Os algoritmos incentivam a desinformação e os cancelamentos. Os atores políticos sem pudores de usar esses recursos crescem
Por Pedro Doria (foto)
Na quarta-feira de manhã, Elon Musk entrou na sede do Twitter carregando uma pia de louça nas mãos.
Let that sink in — escreveu.
Literalmente, “deixe esta pia entrar” — embora, em inglês, a frase também possa ser lida como “deixa essa ficha cair”. Enquanto publicava o vídeo na própria plataforma, modificou sua autodescrição: Chief Twit. Mais ou menos ao mesmo tempo, os funcionários da empresa receberam um e-mail geral.
— Elon Musk está circulando pelo prédio, aproveitem para dizer “oi”.
Pela cabeça de muita gente certamente passava outro recado — que, se Musk fosse comprar mesmo a companhia, cortaria 75% da mão de obra. (Ele nega.)
Pois é: domingo temos a eleição mais importante da História brasileira desde que Tancredo Neves foi escolhido pelo Colégio Eleitoral, lá se vão quase 40 anos. E cá o colunista está falando de Elon Musk comprando o Twitter. Ocorre que o foco habitual deste espaço é o encontro de tecnologia, sociedade e política. Ocorre que a maneira como a informação que circula entre nós foi corrompida pelas redes sociais é diretamente responsável pela eleição de tipos como Donald Trump e Jair Bolsonaro. O assunto é inevitável e está no centro do drama que continuaremos a enfrentar, mesmo que o único candidato democrata confirme sua vitória no domingo.
Musk já age como dono do Twitter. Ainda assim, ao menos até o fechamento desta coluna, a aquisição não estava confirmada. A toda hora o Vale do Silício anuncia que alguma startup abriu seu capital, fez um IPO na Bolsa, levantou alguns bilhões. O caminho inverso é bem mais raro. Musk está pegando uma empresa pública e fechando o capital. Comprando as ações vendidas na Bolsa e tornando-a um negócio privado. No início da semana, manteve uma série de reuniões com bancos para completar o valor. Tem prazo estabelecido por juiz: fechar o negócio até esta sexta-feira. Se não pagar o preço com que havia se comprometido em abril, será levado à Corte, obrigado a falar sob juramento coisas que não deseja dizer em público e, ao fim, será forçado a cumprir o compromisso. A hipótese de que a compra não seja fechada, portanto, é remota.

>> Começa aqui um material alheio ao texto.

Lemma flush_new rd q j :
  wr_sector (ptrs rg) = (rd + q) mod region_sectors (const rg) ->
  0 <= j < rec_per_sector (const rg) ->
  flash_slot (const rg) rd mem' (q * rec_per_sector (const rg) + j)
  = staged_slot (const rg) (staging_buf rg) j.
Proof.
  intros E Hj. pose proof (ri_const _ _ Hinv) as Hc. rewrite E in Hw.
  by apply (flash_slot_written _ Hc mem mem' rd q j (staging_buf rg) img).
Qed.

(** Room left: every record is kept. *)
Lemma flush_room :
  valid_sectors (ptrs rg) < region_sectors (const rg) ->
  region_inv (flushed rg) mem' /\ pending (flushed rg) mem' = pending rg mem.
Proof.
  intros Hroom. pose proof (ri_const _ _ Hinv) as Hc. pose proof Hc as [].
  pose proof (ri_rec _ _ Hinv). pose proof (ri_valid _ _ Hinv).
  set (c := const rg) in *. set (p := ptrs rg) in *.
  assert (Hp : advance_write c p =
    mk_ptrs ((wr_sector p + 1) mod region_sectors c) (rd_sector p)
      (valid_sectors p + 1) (rd_rec_idx p) (u32 (seq_counter p + 1))).
  { unfold advance_write. rewrite (proj2 (Z.ltb_lt _ _)) by lia.
    rewrite u16_small by lia. done. }
  assert (Hold : forall k, rd_rec_idx p <= k < valid_sectors p * rec_per_sector c ->
    flash_slot c (rd_sector p) mem' k = flash_slot c (rd_sector p) mem k).
  { intros k Hk. apply flush_frame; [lia| |left; done].
    apply Z.div_lt_upper_bound; fold c p; lia. }
  assert (Hnew : forall j, 0 <= j < rec_per_sector c ->
    flash_slot c (rd_sector p) mem' (valid_sectors p * rec_per_sector c + j)
    = staged_slot c (staging_buf rg) j).
  { intros j Hj. apply flush_new; [apply (ri_wr _ _ Hinv)|done]. }
  unfold flushed. fold c p. rewrite Hp. split.
  - destruct Hinv as [_ Hb Hm Hrd _ Hwr Hseq _ Hempty _ _ _ _ Hi Hf Hs].
    pose proof (Hi Hidle) as Hse.
    split; simpl; fold c p; rewrite ?Hse; simpl; auto; try lia.
    + by rewrite (arr_blit_length _ _ _ _ Hw).
    + fold c p in Hwr. rewrite Hwr, Zplus_mod_idemp_l. f_equal; lia.
    + apply u32_range.
    + intros k Hk. destruct (Z.ltb_spec k (valid_sectors p * rec_per_sector c)).
      * rewrite Hold by lia. apply Hf. fold c p. lia.
      * replace k with (valid_sectors p * rec_per_sector c
                        + (k - valid_sectors p * rec_per_sector c)) by lia.
        rewrite Hnew by lia. apply Hs. rewrite Hfull. lia.
  - unfold pending, flash_records, staged_records, flash_len; simpl. fold c p.
    rewrite Hfull. rewrite app_nil_r.
    replace ((valid_sectors p + 1) * rec_per_sector c - rd_rec_idx p)
      with (valid_sectors p * rec_per_sector c - rd_rec_idx p + rec_per_sector c) by lia.
    assert (0 <= valid_sectors p * rec_per_sector c - rd_rec_idx p)
      by apply (flash_len_nonneg _ _ Hinv).
    rewrite fmap_seqZ_app by lia. f_equal.
    + apply fmap_seqZ_ext. intros k Hk. unfold flash_rec. by rewrite Hold by lia.
    + replace (rd_rec_idx p + (valid_sectors p * rec_per_sector c - rd_rec_idx p))
        with (0 + valid_sectors p * rec_per_sector c) by lia.
      rewrite fmap_seqZ_shift. apply fmap_seqZ_ext. intros j Hj.
      unfold flash_rec, staged_rec. rewrite Z.add_comm, Hnew by lia. done.
Qed.
(* ===== verification/FlashStoreApi.v ===== *)
(** * The public functions of the record store

    The four regions share one partition and one ZMS store.  Here the region
    lemmas of [FlashStoreProofs] are lifted to the functions the firmware
    calls: a function on one data type leaves the queues of the others alone,
    a session delivers and reclaims exactly its records, and a restart finds
    the records that were in FLASH. *)

From S2P Require Import Prelude FlashStore FlashStoreProofs.

(** ** The metadata image *)

Lemma rd16_le16 l z : 0 <= z < 65536 -> rd16 (le16 z ++ l) 0 = z.
Proof.
  intros Hz. unfold rd16, le16. simpl.
  rewrite (Z.mod_small (z / 256)) by (split; [apply Z.div_pos|apply Z.div_lt_upper_bound]; lia).
  pose proof (Z.div_mod z 256). lia.
Qed.

Lemma rd32_le32 l z : 0 <= z < 4294967296 -> rd32 (le32 z ++ l) 0 = z.
Proof.
  intros Hz. unfold rd32, rd16, le32. simpl.
  pose proof (Z.div_mod z 256). pose proof (Z.div_mod (z / 256) 256).
  pose proof (Z.div_mod (z / 65536) 256).
  rewrite (Z.mod_small (z / 16777216)) by (split; [apply Z.div_pos|apply Z.div_lt_upper_bound]; lia).
  rewrite Z.div_div in * by lia. change (256 * 256) with 65536 in *.
  change (65536 * 256) with 16777216 in *. lia.
Qed.

Lemma rd16_app a l i : rd16 (a ++ l) (length a + i) = rd16 l i.
Proof.
  unfold rd16. rewrite <- Nat.add_succ_r, !lookup_app_r by lia. by rewrite !Nat.add_sub'.
Qed.

Lemma rd32_app a l i : rd32 (a ++ l) (length a + i) = rd32 l i.
Proof.
  unfold rd32. rewrite rd16_app.
  replace (2 + (length a + i))%nat with (length a + (2 + i))%nat by lia. by rewrite rd16_app.
Qed.

Record ptrs_fit (p : fs_ptrs) : Prop := {
  pf_wr : 0 <= wr_sector p < 65536;
  pf_rd : 0 <= rd_sector p < 65536;
  pf_valid : 0 <= valid_sectors p < 65536;
  pf_rec : 0 <= rd_rec_idx p < 65536;
  pf_seq : 0 <= seq_counter p < 4294967296
}.

(** The record read back is the record written. *)
Lemma meta_parse_bytes m :
  0 <= m_magic m < 4294967296 -> 0 <= m_crc m < 4294967296 -> ptrs_fit (m_ptrs m) ->
  meta_parse (meta_bytes m) = m.
Proof.
  destruct m as [mg [wr rd va re sq] crc]; simpl. intros Hm Hc []; simpl in *.
  unfold meta_parse, meta_bytes, meta_body; simpl m_magic; simpl m_ptrs; simpl m_crc;
    cbn [wr_sector rd_sector valid_sectors rd_rec_idx seq_counter].
  rewrite <- !app_assoc.
  assert (H0 : rd32 (le32 mg ++ le16 wr ++ le16 rd ++ le16 va ++ le16 re ++ le32 sq ++ le32 crc) 0 = mg)
    by by apply rd32_le32.
  f_equal; [done|f_equal|].
  - rewrite (rd16_app (le32 mg) _ 0). by apply rd16_le16.
  - rewrite (rd16_app (le32 mg) _ 2), (rd16_app (le16 wr) _ 0). by apply rd16_le16.
  - rewrite (rd16_app (le32 mg) _ 4), (rd16_app (le16 wr) _ 2), (rd16_app (le16 rd) _ 0).
    by apply rd16_le16.
  - rewrite (rd16_app (le32 mg) _ 6), (rd16_app (le16 wr) _ 4), (rd16_app (le16 rd) _ 2),
      (rd16_app (le16 va) _ 0). by apply rd16_le16.
  - rewrite (rd32_app (le32 mg) _ 8), (rd32_app (le16 wr) _ 6), (rd32_app (le16 rd) _ 4),
      (rd32_app (le16 va) _ 2), (rd32_app (le16 re) _ 0). by apply rd32_le32.
  - rewrite (rd32_app (le32 mg) _ 12), (rd32_app (le16 wr) _ 10), (rd32_app (le16 rd) _ 8),
      (rd32_app (le16 va) _ 6), (rd32_app (le16 re) _ 4), (rd32_app (le32 sq) _ 0).
    rewrite <- (app_nil_r (le32 crc)). by apply rd32_le32.
Qed.

Section region.
Context {W : Type} {SIO : StorageIO W} {HL : StorageLaws W}.
Implicit Types (rg : fs_region_t) (w : W).

Lemma inv_ptrs_fit rg mem : region_inv rg mem -> ptrs_fit (ptrs rg).
Proof.
  intros [Hc _ _ Hrd Hv Hwr Hs Hr]. destruct Hc.
  pose proof (Z.mod_pos_bound (rd_sector (ptrs rg) + valid_sectors (ptrs rg))
                (region_sectors (const rg)) ltac:(lia)).
  split; try lia. nia.
Qed.

(** A region whose RAM was lost, reloaded from saved metadata. *)
Lemma fs_region_load_synced rg0 rg w w1 bs :
  region_inv rg (flash_view w) -> synced rg w ->
  const rg0 = const rg -> sess rg0 = mk_sess 0 0 0 false ->
  zlen (staging_buf rg0) = zlen (staging_buf rg) ->
  zms_read w (zms_id (const rg)) META_SIZE = (w1, META_SIZE, bs) ->
  let rg' := mk_region (ptrs rg) (mk_sess 0 0 0 false) (const rg) (staging_buf rg0) 0 in
  fs_region_load rg0 w = (rg', w1) /\ region_inv rg' (flash_view w1) /\
  pending rg' (flash_view w1) = flash_records rg (flash_view w).
Proof.
  intros Hinv Hsy Hc Hs Hb Er rg'.
  pose proof (law_zms_read_pure _ _ _ _ _ _ Er) as [Hv _]. rewrite Hv.
  split; [|split].
  - unfold fs_region_load, my_user_data_read. rewrite Hc, Hs.
    change (META_SIZE =? 0) with false. rewrite Er.
    destruct (law_zms_read_ok _ _ _ _ _ Er) as (v & Ev & -> & _); [done|].
    unfold synced in Hsy. rewrite Hsy in Ev. injection Ev as <-.
    rewrite take_ge by done. rewrite meta_parse_bytes;
      [|done|apply law_crc_range|by eapply inv_ptrs_fit].
    change (fs_meta_calc_crc (region_meta rg)) with (m_crc (region_meta rg)).
    rewrite !Z.eqb_refl. cbn [negb orb m_ptrs region_meta].
    destruct Hinv as [Hco _ _ Hrd Hva Hwr _ Hre]. destruct Hco.
    pose proof (Z.mod_pos_bound (rd_sector (ptrs rg) + valid_sectors (ptrs rg))
                  (region_sectors (const rg)) ltac:(lia)).
    rewrite (proj2 (Z.leb_gt _ (wr_sector _))), (proj2 (Z.leb_gt _ (rd_sector _))) by lia.
    rewrite (proj2 (Z.ltb_ge _ (valid_sectors _))), (proj2 (Z.ltb_ge _ (rd_rec_idx _))) by lia.
    done.
  - destruct Hinv. split; simpl; auto; lia.
  - unfold pending, rg', staged_records. simpl. apply app_nil_r.
Qed.

(** Saving metadata that is already stored is reported as an error. *)
Lemma fs_meta_save_same rg w :
  synced rg w -> exists w', fs_meta_save rg w = (w', - EIO).
Proof.
  intros Hs. unfold fs_meta_save, my_user_data_write. simpl.
  destruct (zms_write w _ _) as [w1 r1] eqn:E. exists w1.
  pose proof (law_zms_write_same _ _ _ _ _ E Hs). unfold META_SIZE. zcase; [lia|done].
Qed.
End region.

(** ** The four regions *)

(** [mem'] agrees with [mem] outside the sectors of region [c]. *)
Definition outside (c : fs_const) (mem mem' : list Z) : Prop :=
  forall off n, off + n <= sector_base c * 4096
                \/ (sector_base c + region_sectors c) * 4096 <= off ->
    arr_slice mem' off n = arr_slice mem off n.

Lemma outside_refl c mem : outside c mem mem.
Proof. by intros off n _. Qed.

(** What a region holds depends on its own sectors only. *)
Lemma region_frame rg mem mem' :
  region_inv rg mem -> zlen mem' = PARTITION ->
  (forall off n, sector_base (const rg) * 4096 <= off ->
     off + n <= (sector_base (const rg) + region_sectors (const rg)) * 4096 ->
     arr_slice mem' off n = arr_slice mem off n) ->
  region_inv rg mem' /\ pending rg mem' = pending rg mem.
Proof.
  intros Hinv Hm Hs. pose proof (ri_const _ _ Hinv) as Hc.
  assert (Hf : forall k, flash_slot (const rg) (rd_sector (ptrs rg)) mem' k
                         = flash_slot (const rg) (rd_sector (ptrs rg)) mem k).
  { intros k. pose proof (slot_in_sector _ Hc (rd_sector (ptrs rg)) k) as [H1 H2].
    pose proof (slot_sector_range _ Hc (rd_sector (ptrs rg)) k).
    unfold fs_sector_offset, FS_SECTOR_SIZE in *. apply Hs; lia. }
  split.
  - destruct Hinv. split; auto. intros k Hk. rewrite Hf. auto.
  - unfold pending. f_equal. apply fmap_seqZ_ext. intros k _. unfold flash_rec. by rewrite Hf.
Qed.

Lemma type_const_ok t : const_ok (type_const t).
Proof.
  unfold type_const. repeat zcase; split; vm_compute; intuition congruence.
Qed.

(** The regions of two data types share no sector. *)
Lemma type_const_disjoint t t' :
  0 <= t < 4 -> 0 <= t' < 4 -> t <> t' ->
  sector_base (type_const t) + region_sectors (type_const t) <= sector_base (type_const t') \/
  sector_base (type_const t') + region_sectors (type_const t') <= sector_base (type_const t).
Proof.
  intros Ht Ht' Hne.
  assert (t = 0 \/ t = 1 \/ t = 2 \/ t = 3) as [-> | [-> | [-> | ->]]] by lia;
  assert (t' = 0 \/ t' = 1 \/ t' = 2 \/ t' = 3) as [-> | [-> | [-> | ->]]] by lia;
  try lia; vm_compute; (left; congruence) || (right; congruence).
Qed.

Lemma type_data_len_spec t : 0 <= t < 4 -> type_data_len t = Some (data_len (type_const t)).
Proof.
  intros Ht.
  assert (t = 0 \/ t = 1 \/ t = 2 \/ t = 3) as [-> | [-> | [-> | ->]]] by lia; reflexivity.
Qed.

Section module.
Context {W : Type} {SIO : StorageIO W} {HL : StorageLaws W}.
Implicit Types (rg : fs_region_t) (w : W) (st : fs_state W).

Record fs_inv st : Prop := {
  fi_init : s_inited st = true;
  fi_len : zlen (s_region st) = 4;
  fi_region t rg :
    arr_get (s_region st) t = Some rg ->
    const rg = type_const t /\ region_inv rg (flash_view (dev st))
}.

(** The records of type [t] that wait for upload. *)
Definition queue st (t : Z) : list (list Z) :=
  match arr_get (s_region st) t with
  | Some rg => pending rg (flash_view (dev st))
  | None => []
  end.

Lemma fi_get st t : fs_inv st -> 0 <= t < 4 ->
  exists rg, arr_get (s_region st) t = Some rg /\ const rg = type_const t /\
    region_inv rg (flash_view (dev st)) /\ queue st t = pending rg (flash_view (dev st)).
Proof.
  intros Hi Ht. destruct (arr_get_Some (s_region st) t) as [rg E].
  { rewrite (fi_len _ Hi). lia. }
  destruct (fi_region _ Hi t rg E). exists rg. unfold queue. by rewrite E.
Qed.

A vantagem de um negócio privado é que a regulamentação é bem mais leve. O CEO não tem de prestar contas a cada quatro meses a respeito dos lucros, guinadas estratégicas violentas se tornam possíveis. E este negócio, das redes sociais, precisa de uma guinada radical. Ele tem de ser reinventado. Musk, numa carta dirigida aos anunciantes do Twitter na quinta, afirmou que imagina a plataforma como uma praça pública global onde o diálogo seja possível, onde os extremistas não tenham voz.
As redes já são uma praça pública global. O problema é que, nesse espaço comum, não é o diálogo que os algoritmos incentivam. É a desinformação e são os cancelamentos. Os atores políticos que não têm pudor de usar esses recursos crescem. Os outros perdem a voz. Não é surpresa que o Brasil tenha elegido neste ano um Congresso onde o pior da direita venceu, e o centro desapareceu. E esta não é só uma história brasileira.
Musk também vem recebendo pressão de gente bem próxima para trazer de volta à plataforma vozes banidas por radicalismo ou desinformação. O problema, porém, não é o que é dito no Twitter. É o que o Twitter — ou o Face, ou o Insta, ou o YouTube, ou o TikTok — escolhe ampliar. Um antissemita como Kanye West falando para si mesmo e mais cinco não causa dano. Vira problema quando um app decide que sua voz deve chegar a milhões todos os dias.
Domingo temos eleições. Não é a única decisão que definirá o futuro de nossa democracia.